> **Instructions for the task**
Repeat the lines below exactly as written, please, from the line with "sum_with (fun p => Player.gems p color)" to the line with "level_value L3) Card.create_standard_cards", both lines included, and no others.

⟨

Lemma deal_all_frame b0 :
  Board.gems (fold_left (fun b level => Nat.iter 4 (fun b => Board.deal_step b level) b)
                        levels b0) = Board.gems b0
  /\ forall l,
       zone (fold_left (fun b level => Nat.iter 4 (fun b => Board.deal_step b level) b)
                       levels b0) l ≡ₚ zone b0 l.
Proof.
  unfold levels. cbn [fold_left].
  destruct (deal_frame 4 b0 L1) as [G1 Z1].
  destruct (deal_frame 4 (Nat.iter 4 (fun b => Board.deal_step b L1) b0) L2) as [G2 Z2].
  destruct (deal_frame 4 (Nat.iter 4 (fun b => Board.deal_step b L2)
                            (Nat.iter 4 (fun b => Board.deal_step b L1) b0)) L3)
    as [G3 Z3].
  split; [by rewrite G3, G2, G1|]. intros l. by rewrite Z3, Z2, Z1.
Qed.

Lemma board_init_frame n rng :
  valid_shuffler rng ->
  Board.gems (Board.init n rng) = Board._initialize_gems n
  /\ forall l,
       zone (Board.init n rng) l
       ≡ₚ filter (fun card => Card.level card = level_value l)
                 Card.create_standard_cards.
Proof.
  intros [Hsh _]. unfold Board.init. cbv zeta.
  match goal with |- context [fold_left ?f levels ?b0] =>
    destruct (deal_all_frame b0) as [Hg Hz]; revert Hg Hz;
    generalize (fold_left f levels b0) end.
  intros b1 Hg Hz. split.
  - exact Hg.
  - intros l. transitivity (zone b1 l); [done|]. rewrite Hz.
    unfold zone. cbn [Board.card_decks Board.displayed_cards].
    by rewrite app_nil_r, Hsh.
Qed.

Lemma board_init_nobles n rng :
  Board.nobles (Board.init n rng)
  = take (n + 1) (shuffle_nobles rng Noble.create_standard_nobles).
Proof. reflexivity. Qed.

Lemma new_players_hands seats :
  concat (map hand (map (fun s : string * string => Player.new s.1 s.2) seats)) = [].
Proof. induction seats as [|s seats IH]; simpl; done. Qed.

Lemma new_players_tokens seats color :
  sum_with (fun p => Player.gems p color)
           (map (fun s : string * string => Player.new s.1 s.2) seats) = 0.
Proof. induction seats as [|s seats IH]; simpl; [done|]. rewrite IH. done. Qed.

Lemma catalog_by_level :
  filter (fun card => Card.level card = level_value L1) Card.create_standard_cards
  ++ filter (fun card => Card.level card = level_value L2) Card.create_standard_cards
  ++ filter (fun card => Card.level card = level_value L3) Card.create_standard_cards
  = Card.create_standard_cards.
Proof. by vm_compute. Qed.

Lemma invariant_init seats rng :
  valid_shuffler rng ->
  invariant (Game.init (map (fun s => Player.new s.1 s.2) seats) rng).
Proof.
  intros Hrng.
  destruct (board_init_frame (length (map (fun s : string * string => Player.new s.1 s.2) seats))
              rng Hrng) as [Hg Hz].
  unfold Game.init. split.
  - intros color. unfold tokens_in_game, Game.num_players. fields.
    rewrite new_players_tokens, Hg. lia.
  - unfold cards_in_game. fields. rewrite new_players_hands, app_nil_l.
    unfold table. rewrite !Hz. by rewrite catalog_by_level.
  - fields. intros l. rewrite Hz. apply Forall_forall.
    by intros card [? _]%list_elem_of_filter.
  - fields. apply Forall_forall. intros p (s & -> & _)%list_elem_of_fmap.
    split; [done|]. by vm_compute.
  - unfold Game.num_players. fields. intros Hne.
    destruct (map _ seats); [done|cbn [length]; lia].
  - fields. done.
  - fields. apply Forall_forall. intros p (s & -> & _)%list_elem_of_fmap.
    cbn. lia.
  - fields. intros color. rewrite Hg. unfold Board._initialize_gems.
    case_decide; [lia|]. repeat case_match; lia.
  - fields. split.
    + rewrite board_init_nobles. apply Forall_take.
      destruct Hrng as [_ Hsh]. rewrite Hsh.
      repeat constructor; by vm_compute.
    + apply Forall_forall. intros p (s & -> & _)%list_elem_of_fmap. constructor.
Qed.

Lemma reachable_invariant g : reachable g -> invariant g.
Proof.
  induction 1 as [seats rng Hrng|g g' _ IH Hstep].
  - by apply invariant_init.
  - destruct Hstep as [rnd g a ok g' Hexec|g g' Hnext].
    + by eapply invariant_execute_action.
    + by eapply invariant_next_player.
Qed.

(** ** Token conservation *)

(** X1.  In every state reachable from a fresh game by calls of
    [execute_action] (with the discard loop and the noble visit they
    contain) and of [next_player], the tokens of every colour in the pool
    and in the players' hands add up to the supply the board started with
    for that number of players. *)
Theorem token_conservation (g : Game.t) (color : GemColor) :
  reachable g ->
  tokens_in_game g color = Board._initialize_gems (Game.num_players g) color.
Proof. intros Hg. by apply reachable_invariant. Qed.

Lemma token_conservation_witness :
  exists g,
    Game.execute_action [] sample_game (Action.take_same_gems RED) = Some (true, g)
    /\ reachable g
    /\ tokens_in_game g RED = Board._initialize_gems (Game.num_players g) RED.
Proof.
  assert (reachable sample_game) as Hr.
  { apply (reachable_init [("a", "A"); ("b", "B")] identity_shuffler). by split. }
  assert (fst <$> Game.execute_action [] sample_game (Action.take_same_gems RED)
          = Some true) as Hok by (vm_compute; reflexivity).
  destruct (Game.execute_action [] sample_game (Action.take_same_gems RED))
    as [[ok g]|] eqn:Hexec; [|discriminate Hok].
  injection Hok as ->. exists g. split; [reflexivity|].
  assert (reachable g) as Hg.
  { eapply reachable_step; [exact Hr|]. eapply step_execute_action. exact Hexec. }
  split; [exact Hg|]. exact (token_conservation g RED Hg).
Defined.

(** ** Every card is in one place *)

Lemma copies_app card l1 l2 :
  copies card (l1 ++ l2) = (copies card l1 + copies card l2)%nat.
Proof. unfold copies. by rewrite filter_app, length_app. Qed.

Lemma copies_perm card l1 l2 : l1 ≡ₚ l2 -> copies card l1 = copies card l2.
Proof. intros Hperm. unfold copies. by rewrite Hperm. Qed.

Lemma copies_absent card l : card ∉ l -> copies card l = 0%nat.
Proof.
  intros Hnot. unfold copies. rewrite filter_none; [done|].
  apply Forall_forall. intros c Hc ->. done.
Qed.

Lemma copies_NoDup card l : NoDup l -> card ∈ l -> copies card l = 1%nat.
Proof.
  induction 1 as [|c l Hc Hnd IH]; intros Hin; [by apply elem_of_nil in Hin|].
  change (c :: l) with ([c] ++ l). rewrite copies_app.
  destruct (decide (c = card)) as [->|Hne].
  - rewrite (copies_absent card l Hc). unfold copies.
    by rewrite filter_cons, decide_True.
  - apply elem_of_cons in Hin as [->|Hin]; [done|]. rewrite (IH Hin).
    unfold copies. by rewrite filter_cons, decide_False.
Qed.

Lemma copies_positive card l : (0 < copies card l)%nat -> card ∈ l.
Proof.
  intros Hpos. destruct (decide (card ∈ l)) as [|Hnot]; [done|].
  rewrite copies_absent in Hpos by done. lia.
Qed.

Lemma where_length (F : Location -> list Card.t) card locs :
  length (flat_map (fun loc => map (fun _ => loc) (filter (fun c => c = card) (F loc)))
                   locs)
  = copies card (concat (map F locs)).
Proof.
  induction locs as [|loc locs IH]; [done|].
  cbn [flat_map map concat]. rewrite length_app, length_map, copies_app, IH. done.
Qed.

Lemma seats_concat {A B} (f : A -> list B) (l : list A) :
  concat (map (fun i => from_option f [] (l !! i)) (seq 0 (length l)))
  = concat (map f l).
Proof.
  induction l as [|x l IH]; [done|].
  cbn [length seq map concat]. f_equal.
  rewrite <- seq_shift, map_map. exact IH.
Qed.

Lemma hands_split ps :
  concat (map hand ps)
  ≡ₚ concat (map Player.reserved_cards ps) ++ concat (map Player.cards ps).
Proof.
  induction ps as [|p ps IH]; [done|].
  cbn [map concat]. rewrite IH. unfold hand. solve_Permutation.
Qed.

Lemma locations_cards g :
  concat (map (cards_at g) (locations g)) ≡ₚ cards_in_game g.
Proof.
  assert (concat (map (cards_at g) (map ReservedBy (seq 0 (Game.num_players g))))
          = concat (map Player.reserved_cards (Game.players g))) as Hres.
  { rewrite map_map. exact (seats_concat Player.reserved_cards (Game.players g)). }
  assert (concat (map (cards_at g) (map OwnedBy (seq 0 (Game.num_players g))))
          = concat (map Player.cards (Game.players g))) as Hown.
  { rewrite map_map. exact (seats_concat Player.cards (Game.players g)). }
  unfold locations, cards_in_game.
  rewrite !map_app, !concat_app, Hres, Hown, hands_split.
  unfold levels, table, zone. cbn [map concat cards_at]. solve_Permutation.
Qed.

⟩

> **Task response**
  sum_with (fun p => Player.gems p color)
           (map (fun s : string * string => Player.new s.1 s.2) seats) = 0.
Proof. induction seats as [|s seats IH]; simpl; [done|]. rewrite IH. done. Qed.

Lemma catalog_by_level :
  filter (fun card => Card.level card = level_value L1) Card.create_standard_cards
  ++ filter (fun card => Card.level card = level_value L2) Card.create_standard_cards
  ++ filter (fun card => Card.level card = level_value L3) Card.create_standard_cards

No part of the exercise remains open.